St. Francis Brooklyn College Plays for a Berth in the NCAA Tourney


Senior forward Jalen Cannon. The St. Francis Terriers play Robert Morris University tonight in the NEC final. (Photo: Getty Images)
We’re one week away from the beginning of the 2015 NCAA Men’s Division I Basketball Tournament, aka March Madness, aka a scourge to intra-office cordiality across the land. It’s maybe the most exciting sports event of the year, one that even non-sports fans get wrapped up in. The outcomes are so random and unpredictable that just about anyone can fill out a bracket and win some jelly beans when the Final Four turns out to be three teams from mid-major conferences and whichever mercenary band of one-and-done talent John Calipari is coaching that year.
And there’s a local squad that is on the precipice of its first-ever entry into the NCAA Tournament: the St. Francis Terriers, who tonight play for the championship of the Northeast Conference. The NEC is too small for more than one team to get into the NCAA tournament, but conference champions get automatic invites. So those are the stakes for St. Francis tonight: win, and they go to March Madness. Lose, and the season’s over.
St. Francis’ run thus far is a pretty great story. A tiny commuter school in Brooklyn Heights, St. Francis is one of only five eligible programs to have never qualified for the NCAA tourney, since Division I athletics was organized in 1948. They play their home games a couple blocks from the Brooklyn Heights Promenade in the Pope Physical Education Center, which has plastic bleachers, no concessions stands or video displays, and barely seats 1,000 visitors, who pay $15 per ticket. It’s the fourth-smallest Division I basketball arena in the country.

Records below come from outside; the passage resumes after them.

(* ===== verification/HistoryTypes.v ===== *)
(** * The history data model (history/history.go)

    Keys, observations and histories as the command, the stores and the history
    service exchange them. *)

From S2P Require Import Prelude GoStrings Utf8 Sha256 GoFmt Quote.

Definition Version : Z := 1.

Record Key := MkKey {
  kPackage : string;
  kTest : string;
  kGOOS : string;
  kGOARCH : string;
  kTags : list string; (** an unordered set to [ID] *)
  kArgs : list string  (** order-sensitive *)
}.

#[export] Instance Key_eq_dec : EqDecision Key.
Proof. solve_decision. Defined.

Inductive Outcome := OutcomePass | OutcomeFail | OutcomeFlaky | OutcomeOther (s : string).

#[export] Instance Outcome_eq_dec : EqDecision Outcome.
Proof. solve_decision. Defined.

Record Dependency := MkDependency {
  dOperation : string;
  dName : string;
  dPath : string
}.

#[export] Instance Dependency_eq_dec : EqDecision Dependency.
Proof. solve_decision. Defined.

Record Observation := MkObservation {
  obsID : string;
  obsKey : Key;
  ObservedAt : Time;
  obsOutcome : Outcome;
  obsDuration : Duration;
  obsAttempts : Z;
  PeakRSSBytes : Z;
  obsDependencies : option (list Dependency) (** [None]: input capture failed *)
}.

#[export] Instance eta_Observation : Eta Observation := λ o,
  MkObservation (obsID o) (obsKey o) (ObservedAt o) (obsOutcome o) (obsDuration o)
    (obsAttempts o) (PeakRSSBytes o) (obsDependencies o).

#[export] Instance Observation_eq_dec : EqDecision Observation.
Proof. solve_decision. Defined.

Record History := MkHistory {
  hVersion : Z;
  hKey : Key;
  Observations : list Observation
}.

#[export] Instance eta_History : Eta History := λ h,
  MkHistory (hVersion h) (hKey h) (Observations h).

Record LookupRequest := MkLookupRequest {
  lqVersion : Z;
  lqKeys : list Key;
  RecentPerKey : Z
}.

(** A null element of the JSON array is a nil pointer. *)
Record LookupResponse := MkLookupResponse {
  lrVersion : Z;
  Histories : list (option History)
}.

Record RecordRequest := MkRecordRequest {
  rqVersion : Z;
  rqObservations : list Observation
}.

Section key.
Context `{GoRuntime}.

(** The text [ID] hashes. *)
Definition keyText (k : Key) : string :=
  "gotst history key v" +:+ itoa Version +:+ newline +:+
  "package " +:+ kPackage k +:+ newline +:+ "test " +:+ kTest k +:+ newline +:+
  "goos " +:+ kGOOS k +:+ newline +:+ "goarch " +:+ kGOARCH k +:+ newline +:+
  concatS ((λ tag, "tag " +:+ Quote tag +:+ newline) <$> sort_strings (kTags k)) +:+
  concatS ((λ arg, "arg " +:+ Quote arg +:+ newline) <$> kArgs k).

Definition ID (k : Key) : string := hashString (keyText k).
End key.
(** A check that hashes each text once. *)
Definition separated (ts : list string) : bool :=
  let hs := (λ t, (t, hashString t)) <$> ts in
  forallb (λ '(s, h), forallb (λ '(t, k), negb (String.eqb h k) || String.eqb s t) hs) hs.

Lemma separated_collisionFree ts : separated ts = true → collisionFree ts.
Proof.
  unfold separated, collisionFree. rewrite forallb_forall. intros Hall.
  apply Forall_forall. intros s Hs. apply Forall_forall. intros t Ht Heq.
  assert (Hin : ∀ x, x ∈ ts → In (x, hashString x) ((λ t, (t, hashString t)) <$> ts)).
  { intros x Hx. apply list_elem_of_In, list_elem_of_fmap. by exists x. }
  specialize (Hall _ (Hin s Hs)). simpl in Hall. rewrite forallb_forall in Hall. specialize (Hall _ (Hin t Ht)).
  simpl in Hall. rewrite Heq, String.eqb_refl in Hall. by apply String.eqb_eq.
Qed.

Definition pathExists (w : world) (path : string) : bool := isInr (Stat w path) || isInr (Lstat w path).

Section unchanged.
Context `{GoRuntime}.

(** What opening a path shows: a file's bytes or a directory's entries. *)
Inductive shown := File (data : string) | Directory (text : string) | Nothing.

Definition opened (w : world) (path : string) : shown :=
  match Stat w path with
  | inr info =>
      if fiRegular info then match ReadFile w path with inr data => File data | inl _ => Nothing end
      else if fiIsDir info then match ReadDir w path with inr es => Directory (directoryText es) | inl _ => Nothing end
      else Nothing
  | inl _ => Nothing
  end.

(** The input that [dep] names is the same in both worlds. *)
Definition unchanged (w w' : world) (dep : cacheDependency) : Prop :=
  (Operation dep = "getenv" → LookupEnv w' (cdName dep) = LookupEnv w (cdName dep)) ∧
  (Operation dep ≠ "getenv" → pathExists w' (cdPath dep) = pathExists w (cdPath dep)) ∧
  (Operation dep = "open" → opened w' (cdPath dep) = opened w (cdPath dep)).

(** The texts that are hashed to fingerprint [dep] in [w]. *)
Definition depTexts (w : world) (dep : cacheDependency) : list string :=
  if bool_decide (Operation dep = "getenv") then
    let value := LookupEnv w (cdName dep) in
    [String (if bool_decide (is_Some value) then "001"%char else "000"%char) (default "" value)]
  else
    let path := cdPath dep in
    let state r := match r with inr i => Some (fileInfoState i) | inl _ => None end in
    let err := if bool_decide (statError (Stat w path) = "") then statError (Lstat w path)
               else statError (Stat w path) in
    let canonical := canonicalText w (pathExists w path) err (state (Stat w path)) (state (Lstat w path)) in
    if bool_decide (Operation dep = "open") then
      match opened w path with
      | File data => [data; canonical (hashString data) ""]
      | Directory text => [text; canonical "" (hashString text)]
      | Nothing => [canonical "" ""]
      end
    else [canonical "" ""].

Lemma fingerprintPath_texts w path readContent fd :
  fingerprintPath w path readContent = inr fd →
  ∃ err st lst content directory,
    FingerprintSHA256 fd = hashString (canonicalText w (pathExists w path) err st lst content directory) ∧
    (∀ dep, Operation dep ≠ "getenv" → bool_decide (Operation dep = "open") = readContent → cdPath dep = path →
       canonicalText w (pathExists w path) err st lst content directory ∈ depTexts w dep) ∧
    (allChars hexChar content = true ∧ allChars hexChar directory = true) ∧
    (readContent = true →
       match opened w path with
       | File data => content = hashString data ∧ directory = ""
       | Directory text => content = "" ∧ directory = hashString text
       | Nothing => content = "" ∧ directory = ""
       end).
Proof using Type.
  unfold fingerprintPath. fold (pathExists w path).
  destruct (contentHashes w path readContent) as [|[content directory]] eqn:Hc; [done|]. intros [= <-].
  eexists _, _, _, content, directory. split; [reflexivity|].
  unfold contentHashes in Hc. split; [|split].
  - intros dep Hg Ho <-. unfold depTexts. rewrite (bool_decide_false _ Hg), Ho. unfold opened.
    destruct (Stat w (cdPath dep)) as [e|info]; destruct readContent; simpl in Hc;
      repeat case_match; simplify_eq; set_solver.
  - destruct (Stat w path); repeat case_match; simplify_eq; auto using hashString_hex.
  - intros ->. unfold opened. destruct (Stat w path); simpl in Hc; repeat case_match; by simplify_eq.
Qed.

It’s also the sight of tonight’s conference championship, since St. Francis wrecked the NEC this year and secured the top seed for the conference tournament. After starting the season with five straight losses, St. Francis went 23-5 (15-3 against teams in their conference). They’ll look to crown their season tonight against the NEC’s second-best team, the Colonials of Robert Morris University, which is a small private school located in a place called Moon Township, Pennsylvania.
St. Francis’ basketball program was founded in 1896, making it (quite possibly) the oldest one in the city. They had only four winning seasons between 1967 and 1998. Over the five-year tenure of current head coach Glenn Braica, the team has posted stronger regular seasons, only to fall short in the NEC tournament. (Last year was particularly painful: St. Francis held a 19-point lead over Mount St. Mary’s with ten minutes left in the first round, only to lose on a last-second shot when Mount St. Mary’s had an extra player, who went unnoticed by refs, on the court.)
This is the closest St. Francis has come since 2003, when they lost in the NEC conference tournament final. They also lost in the final in 2001. Tonight’s game is sold out (didn’t take long), but will be broadcast on ESPN2 at 7 p.m. The school is also opening up Founders Hall for a viewing party. Tickets are $10.